Input data section start

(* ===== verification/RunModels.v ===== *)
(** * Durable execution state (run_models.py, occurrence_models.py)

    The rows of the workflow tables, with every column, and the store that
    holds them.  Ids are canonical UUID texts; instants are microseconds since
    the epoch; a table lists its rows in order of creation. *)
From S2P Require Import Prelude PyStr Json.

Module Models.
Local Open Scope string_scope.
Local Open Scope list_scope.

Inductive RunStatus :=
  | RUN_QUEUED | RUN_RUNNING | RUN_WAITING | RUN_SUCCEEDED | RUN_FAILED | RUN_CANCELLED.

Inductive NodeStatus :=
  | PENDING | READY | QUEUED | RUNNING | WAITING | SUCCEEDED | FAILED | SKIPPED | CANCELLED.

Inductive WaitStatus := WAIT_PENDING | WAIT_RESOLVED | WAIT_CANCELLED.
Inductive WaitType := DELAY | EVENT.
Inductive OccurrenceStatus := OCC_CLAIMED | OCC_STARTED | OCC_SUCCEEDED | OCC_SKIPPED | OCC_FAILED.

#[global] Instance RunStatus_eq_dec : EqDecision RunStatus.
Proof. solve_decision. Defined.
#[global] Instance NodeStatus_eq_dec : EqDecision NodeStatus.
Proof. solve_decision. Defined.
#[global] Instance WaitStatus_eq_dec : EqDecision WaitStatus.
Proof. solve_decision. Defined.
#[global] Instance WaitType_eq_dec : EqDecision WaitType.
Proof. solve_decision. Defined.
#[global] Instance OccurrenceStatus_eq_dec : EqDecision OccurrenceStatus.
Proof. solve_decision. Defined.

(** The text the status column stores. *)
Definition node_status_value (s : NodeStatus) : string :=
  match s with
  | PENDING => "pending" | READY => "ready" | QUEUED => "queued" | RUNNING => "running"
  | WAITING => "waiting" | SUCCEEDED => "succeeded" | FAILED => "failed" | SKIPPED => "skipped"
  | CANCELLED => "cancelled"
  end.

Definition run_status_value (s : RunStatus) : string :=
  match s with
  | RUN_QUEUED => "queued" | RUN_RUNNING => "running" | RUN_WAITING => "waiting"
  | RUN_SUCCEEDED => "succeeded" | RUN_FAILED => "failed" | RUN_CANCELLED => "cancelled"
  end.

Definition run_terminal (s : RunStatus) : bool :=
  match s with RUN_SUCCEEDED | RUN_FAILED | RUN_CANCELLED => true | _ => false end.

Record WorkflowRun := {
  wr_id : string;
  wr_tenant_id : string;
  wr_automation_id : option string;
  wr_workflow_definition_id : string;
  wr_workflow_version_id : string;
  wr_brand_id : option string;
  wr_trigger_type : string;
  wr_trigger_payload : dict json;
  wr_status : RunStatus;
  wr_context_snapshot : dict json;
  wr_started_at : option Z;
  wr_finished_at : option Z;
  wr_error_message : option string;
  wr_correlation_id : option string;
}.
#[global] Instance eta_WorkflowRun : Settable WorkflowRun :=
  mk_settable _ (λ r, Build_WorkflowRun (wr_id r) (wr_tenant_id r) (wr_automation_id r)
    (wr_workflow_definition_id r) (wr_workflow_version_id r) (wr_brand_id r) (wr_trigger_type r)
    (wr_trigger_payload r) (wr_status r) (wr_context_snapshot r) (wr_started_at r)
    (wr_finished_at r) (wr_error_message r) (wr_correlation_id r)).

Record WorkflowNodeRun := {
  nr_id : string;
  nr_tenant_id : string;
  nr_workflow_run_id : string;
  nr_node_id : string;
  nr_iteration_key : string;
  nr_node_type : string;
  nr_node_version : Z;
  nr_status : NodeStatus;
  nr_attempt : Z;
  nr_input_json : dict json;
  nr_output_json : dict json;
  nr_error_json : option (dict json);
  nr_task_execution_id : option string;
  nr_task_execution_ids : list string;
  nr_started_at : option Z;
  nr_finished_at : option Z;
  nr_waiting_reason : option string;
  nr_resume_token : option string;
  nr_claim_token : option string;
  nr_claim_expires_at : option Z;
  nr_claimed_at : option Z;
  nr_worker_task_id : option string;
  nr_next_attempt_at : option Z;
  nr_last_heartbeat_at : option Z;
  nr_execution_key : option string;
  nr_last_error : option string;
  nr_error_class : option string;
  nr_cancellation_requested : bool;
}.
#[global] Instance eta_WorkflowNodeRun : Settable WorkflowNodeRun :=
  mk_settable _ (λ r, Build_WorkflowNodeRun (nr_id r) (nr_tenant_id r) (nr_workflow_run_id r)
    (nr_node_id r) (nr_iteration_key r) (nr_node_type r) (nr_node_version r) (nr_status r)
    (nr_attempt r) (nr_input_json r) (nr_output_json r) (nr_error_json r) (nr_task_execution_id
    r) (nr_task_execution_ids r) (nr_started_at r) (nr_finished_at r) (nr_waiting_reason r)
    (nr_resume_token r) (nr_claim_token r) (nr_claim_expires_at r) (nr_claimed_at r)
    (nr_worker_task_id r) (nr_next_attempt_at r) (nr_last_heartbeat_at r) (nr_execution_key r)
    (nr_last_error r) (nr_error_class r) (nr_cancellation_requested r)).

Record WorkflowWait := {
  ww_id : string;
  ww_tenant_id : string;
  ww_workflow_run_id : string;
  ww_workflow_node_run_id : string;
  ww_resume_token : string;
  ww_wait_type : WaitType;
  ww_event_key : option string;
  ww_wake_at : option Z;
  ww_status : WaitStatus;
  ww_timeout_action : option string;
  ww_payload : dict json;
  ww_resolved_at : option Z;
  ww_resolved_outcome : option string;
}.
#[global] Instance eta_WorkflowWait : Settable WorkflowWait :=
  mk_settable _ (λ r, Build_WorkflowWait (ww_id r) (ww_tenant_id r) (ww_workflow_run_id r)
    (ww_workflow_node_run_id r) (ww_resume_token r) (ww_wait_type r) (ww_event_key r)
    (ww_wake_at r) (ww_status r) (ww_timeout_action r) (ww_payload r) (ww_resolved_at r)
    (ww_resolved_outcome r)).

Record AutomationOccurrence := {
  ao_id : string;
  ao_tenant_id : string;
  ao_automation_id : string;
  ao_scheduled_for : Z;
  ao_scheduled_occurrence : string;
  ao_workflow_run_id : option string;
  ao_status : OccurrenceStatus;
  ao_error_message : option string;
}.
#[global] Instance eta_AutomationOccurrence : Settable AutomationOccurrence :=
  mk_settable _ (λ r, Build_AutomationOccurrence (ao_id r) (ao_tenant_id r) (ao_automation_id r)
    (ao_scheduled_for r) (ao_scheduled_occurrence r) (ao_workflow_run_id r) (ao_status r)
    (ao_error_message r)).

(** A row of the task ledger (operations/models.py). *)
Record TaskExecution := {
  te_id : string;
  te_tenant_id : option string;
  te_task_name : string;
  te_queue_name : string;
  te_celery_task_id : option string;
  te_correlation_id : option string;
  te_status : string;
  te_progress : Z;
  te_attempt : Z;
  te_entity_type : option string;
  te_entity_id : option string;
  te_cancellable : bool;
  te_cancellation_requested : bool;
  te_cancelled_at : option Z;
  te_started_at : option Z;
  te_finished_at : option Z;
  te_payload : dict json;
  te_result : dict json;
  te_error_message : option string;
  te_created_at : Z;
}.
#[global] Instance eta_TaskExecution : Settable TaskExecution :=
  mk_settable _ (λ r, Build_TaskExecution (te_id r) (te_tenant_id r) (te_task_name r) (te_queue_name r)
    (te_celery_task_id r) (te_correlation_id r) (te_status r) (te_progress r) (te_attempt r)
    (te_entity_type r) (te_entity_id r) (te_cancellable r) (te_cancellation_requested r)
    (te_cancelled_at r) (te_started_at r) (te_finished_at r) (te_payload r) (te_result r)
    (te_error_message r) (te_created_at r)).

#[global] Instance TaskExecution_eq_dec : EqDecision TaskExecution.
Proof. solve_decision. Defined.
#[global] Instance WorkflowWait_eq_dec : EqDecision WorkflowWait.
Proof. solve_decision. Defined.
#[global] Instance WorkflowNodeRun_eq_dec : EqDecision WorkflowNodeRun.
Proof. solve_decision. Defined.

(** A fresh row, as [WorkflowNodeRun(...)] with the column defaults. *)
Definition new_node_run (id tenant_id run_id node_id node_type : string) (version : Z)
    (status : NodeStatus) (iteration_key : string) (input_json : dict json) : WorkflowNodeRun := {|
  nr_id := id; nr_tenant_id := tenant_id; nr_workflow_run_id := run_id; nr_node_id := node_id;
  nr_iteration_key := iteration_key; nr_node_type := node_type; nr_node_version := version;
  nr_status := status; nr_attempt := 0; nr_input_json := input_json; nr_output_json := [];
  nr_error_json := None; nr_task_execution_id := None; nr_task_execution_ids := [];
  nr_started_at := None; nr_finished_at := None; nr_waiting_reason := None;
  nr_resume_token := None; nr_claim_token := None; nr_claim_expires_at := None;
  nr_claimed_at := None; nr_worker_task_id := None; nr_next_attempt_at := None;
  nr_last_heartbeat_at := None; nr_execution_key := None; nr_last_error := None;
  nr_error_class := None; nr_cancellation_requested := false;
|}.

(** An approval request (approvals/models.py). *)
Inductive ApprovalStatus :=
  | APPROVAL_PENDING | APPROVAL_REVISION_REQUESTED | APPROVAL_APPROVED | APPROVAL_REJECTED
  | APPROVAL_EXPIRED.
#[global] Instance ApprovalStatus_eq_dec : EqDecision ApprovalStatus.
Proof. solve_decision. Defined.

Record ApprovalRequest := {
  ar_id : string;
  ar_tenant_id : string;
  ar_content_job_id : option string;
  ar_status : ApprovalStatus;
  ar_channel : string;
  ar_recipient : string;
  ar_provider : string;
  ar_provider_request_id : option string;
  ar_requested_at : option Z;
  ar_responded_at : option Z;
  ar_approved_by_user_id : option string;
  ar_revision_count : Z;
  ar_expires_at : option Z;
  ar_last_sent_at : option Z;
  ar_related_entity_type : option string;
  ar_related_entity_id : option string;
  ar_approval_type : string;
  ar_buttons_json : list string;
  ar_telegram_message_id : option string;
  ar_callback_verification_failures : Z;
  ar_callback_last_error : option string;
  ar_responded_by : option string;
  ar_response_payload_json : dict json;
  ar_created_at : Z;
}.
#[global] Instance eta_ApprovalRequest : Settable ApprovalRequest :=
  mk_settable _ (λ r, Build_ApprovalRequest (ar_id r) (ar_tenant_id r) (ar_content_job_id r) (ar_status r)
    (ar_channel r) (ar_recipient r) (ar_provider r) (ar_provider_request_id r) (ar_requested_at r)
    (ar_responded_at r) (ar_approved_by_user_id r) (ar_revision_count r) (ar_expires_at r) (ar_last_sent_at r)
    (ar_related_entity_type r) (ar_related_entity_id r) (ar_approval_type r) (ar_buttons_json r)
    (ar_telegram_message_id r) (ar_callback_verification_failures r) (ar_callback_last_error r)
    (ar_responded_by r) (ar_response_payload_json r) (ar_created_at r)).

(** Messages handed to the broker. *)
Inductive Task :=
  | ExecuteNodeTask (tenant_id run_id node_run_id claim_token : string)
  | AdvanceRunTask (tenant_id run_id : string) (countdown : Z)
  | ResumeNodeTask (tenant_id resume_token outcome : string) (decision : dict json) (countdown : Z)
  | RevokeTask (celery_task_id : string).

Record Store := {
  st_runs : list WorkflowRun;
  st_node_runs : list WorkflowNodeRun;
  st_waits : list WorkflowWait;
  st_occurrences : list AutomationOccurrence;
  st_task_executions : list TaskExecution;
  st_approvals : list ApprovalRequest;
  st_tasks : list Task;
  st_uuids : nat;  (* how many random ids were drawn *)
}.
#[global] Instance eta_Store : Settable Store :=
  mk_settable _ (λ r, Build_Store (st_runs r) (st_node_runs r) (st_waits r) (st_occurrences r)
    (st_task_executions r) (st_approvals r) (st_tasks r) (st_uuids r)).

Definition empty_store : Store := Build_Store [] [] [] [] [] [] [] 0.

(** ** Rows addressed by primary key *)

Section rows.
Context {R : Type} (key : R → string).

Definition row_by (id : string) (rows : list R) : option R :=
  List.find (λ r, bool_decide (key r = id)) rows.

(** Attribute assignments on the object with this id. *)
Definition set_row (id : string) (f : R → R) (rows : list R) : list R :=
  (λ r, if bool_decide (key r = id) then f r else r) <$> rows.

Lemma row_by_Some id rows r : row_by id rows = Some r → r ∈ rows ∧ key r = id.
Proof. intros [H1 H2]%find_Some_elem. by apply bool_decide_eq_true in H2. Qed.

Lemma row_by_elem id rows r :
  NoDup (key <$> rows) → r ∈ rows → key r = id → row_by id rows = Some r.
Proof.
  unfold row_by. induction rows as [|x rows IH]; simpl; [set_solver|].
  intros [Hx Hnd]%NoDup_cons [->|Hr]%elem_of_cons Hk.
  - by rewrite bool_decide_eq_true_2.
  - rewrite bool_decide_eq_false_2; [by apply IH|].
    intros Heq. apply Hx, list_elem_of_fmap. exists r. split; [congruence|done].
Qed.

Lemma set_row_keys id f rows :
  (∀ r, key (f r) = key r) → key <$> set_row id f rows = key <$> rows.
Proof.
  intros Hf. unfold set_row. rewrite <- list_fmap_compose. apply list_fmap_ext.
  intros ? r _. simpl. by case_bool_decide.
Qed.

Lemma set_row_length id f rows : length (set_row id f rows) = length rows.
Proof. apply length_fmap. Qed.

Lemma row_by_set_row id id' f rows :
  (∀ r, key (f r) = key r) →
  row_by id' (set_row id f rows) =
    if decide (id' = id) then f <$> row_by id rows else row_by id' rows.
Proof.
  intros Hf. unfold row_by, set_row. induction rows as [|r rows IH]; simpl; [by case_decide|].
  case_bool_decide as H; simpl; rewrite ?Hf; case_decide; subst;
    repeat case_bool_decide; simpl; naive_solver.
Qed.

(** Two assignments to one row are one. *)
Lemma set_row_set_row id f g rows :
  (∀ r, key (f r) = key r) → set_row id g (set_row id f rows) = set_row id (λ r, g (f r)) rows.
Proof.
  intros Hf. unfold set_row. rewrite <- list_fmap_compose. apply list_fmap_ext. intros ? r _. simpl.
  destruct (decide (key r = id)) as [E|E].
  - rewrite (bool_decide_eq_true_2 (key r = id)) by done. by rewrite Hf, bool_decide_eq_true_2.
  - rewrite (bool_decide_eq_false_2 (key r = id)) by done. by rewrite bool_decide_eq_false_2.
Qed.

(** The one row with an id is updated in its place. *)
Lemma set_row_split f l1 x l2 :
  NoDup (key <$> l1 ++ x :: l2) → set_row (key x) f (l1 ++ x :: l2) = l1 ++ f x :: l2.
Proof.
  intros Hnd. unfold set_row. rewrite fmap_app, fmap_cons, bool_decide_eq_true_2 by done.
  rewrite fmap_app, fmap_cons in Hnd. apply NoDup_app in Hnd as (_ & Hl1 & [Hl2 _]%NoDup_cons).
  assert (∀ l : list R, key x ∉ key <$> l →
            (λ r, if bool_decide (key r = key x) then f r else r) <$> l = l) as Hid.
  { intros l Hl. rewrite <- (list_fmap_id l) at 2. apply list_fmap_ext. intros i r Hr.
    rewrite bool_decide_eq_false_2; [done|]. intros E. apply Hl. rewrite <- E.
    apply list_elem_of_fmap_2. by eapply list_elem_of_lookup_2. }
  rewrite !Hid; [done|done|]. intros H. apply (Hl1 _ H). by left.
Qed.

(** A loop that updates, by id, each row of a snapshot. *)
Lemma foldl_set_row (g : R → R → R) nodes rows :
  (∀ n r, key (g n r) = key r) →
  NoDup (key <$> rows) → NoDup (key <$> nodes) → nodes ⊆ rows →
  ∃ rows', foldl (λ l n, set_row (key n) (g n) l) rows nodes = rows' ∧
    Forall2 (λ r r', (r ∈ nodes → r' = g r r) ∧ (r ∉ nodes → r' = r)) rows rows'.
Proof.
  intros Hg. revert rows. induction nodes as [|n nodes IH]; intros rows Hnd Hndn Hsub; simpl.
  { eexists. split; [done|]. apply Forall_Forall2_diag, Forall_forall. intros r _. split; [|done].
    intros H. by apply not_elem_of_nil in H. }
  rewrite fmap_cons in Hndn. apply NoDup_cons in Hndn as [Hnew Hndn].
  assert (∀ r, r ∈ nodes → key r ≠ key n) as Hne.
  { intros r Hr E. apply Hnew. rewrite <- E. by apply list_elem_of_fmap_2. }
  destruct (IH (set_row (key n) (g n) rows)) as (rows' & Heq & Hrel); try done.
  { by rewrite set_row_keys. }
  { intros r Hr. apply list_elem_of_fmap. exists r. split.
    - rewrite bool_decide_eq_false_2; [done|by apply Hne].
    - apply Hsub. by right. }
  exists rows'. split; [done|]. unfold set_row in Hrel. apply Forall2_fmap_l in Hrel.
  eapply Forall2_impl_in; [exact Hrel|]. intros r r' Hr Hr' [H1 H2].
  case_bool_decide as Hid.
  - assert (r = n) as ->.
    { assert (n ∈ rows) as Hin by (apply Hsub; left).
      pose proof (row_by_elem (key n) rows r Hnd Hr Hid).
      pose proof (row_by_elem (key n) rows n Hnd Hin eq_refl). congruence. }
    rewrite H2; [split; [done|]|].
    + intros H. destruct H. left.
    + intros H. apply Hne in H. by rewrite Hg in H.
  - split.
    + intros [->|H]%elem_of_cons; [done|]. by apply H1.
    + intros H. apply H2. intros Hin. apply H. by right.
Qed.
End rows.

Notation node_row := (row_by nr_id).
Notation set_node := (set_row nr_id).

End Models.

Input data section end

● **How to complete this task**
Give back exactly the lines above starting at the line where "wr_error_message : option string;" appears and ending at the line where "(nr_resume_token r) (nr_claim_token" appears, both included, with no other lines.

● **Task output**
  wr_error_message : option string;
  wr_correlation_id : option string;
}.
#[global] Instance eta_WorkflowRun : Settable WorkflowRun :=
  mk_settable _ (λ r, Build_WorkflowRun (wr_id r) (wr_tenant_id r) (wr_automation_id r)
    (wr_workflow_definition_id r) (wr_workflow_version_id r) (wr_brand_id r) (wr_trigger_type r)
    (wr_trigger_payload r) (wr_status r) (wr_context_snapshot r) (wr_started_at r)
    (wr_finished_at r) (wr_error_message r) (wr_correlation_id r)).

Record WorkflowNodeRun := {
  nr_id : string;
  nr_tenant_id : string;
  nr_workflow_run_id : string;
  nr_node_id : string;
  nr_iteration_key : string;
  nr_node_type : string;
  nr_node_version : Z;
  nr_status : NodeStatus;
  nr_attempt : Z;
  nr_input_json : dict json;
  nr_output_json : dict json;
  nr_error_json : option (dict json);
  nr_task_execution_id : option string;
  nr_task_execution_ids : list string;
  nr_started_at : option Z;
  nr_finished_at : option Z;
  nr_waiting_reason : option string;
  nr_resume_token : option string;
  nr_claim_token : option string;
  nr_claim_expires_at : option Z;
  nr_claimed_at : option Z;
  nr_worker_task_id : option string;
  nr_next_attempt_at : option Z;
  nr_last_heartbeat_at : option Z;
  nr_execution_key : option string;
  nr_last_error : option string;
  nr_error_class : option string;
  nr_cancellation_requested : bool;
}.
#[global] Instance eta_WorkflowNodeRun : Settable WorkflowNodeRun :=
  mk_settable _ (λ r, Build_WorkflowNodeRun (nr_id r) (nr_tenant_id r) (nr_workflow_run_id r)
    (nr_node_id r) (nr_iteration_key r) (nr_node_type r) (nr_node_version r) (nr_status r)
    (nr_attempt r) (nr_input_json r) (nr_output_json r) (nr_error_json r) (nr_task_execution_id
    r) (nr_task_execution_ids r) (nr_started_at r) (nr_finished_at r) (nr_waiting_reason r)
    (nr_resume_token r) (nr_claim_token r) (nr_claim_expires_at r) (nr_claimed_at r)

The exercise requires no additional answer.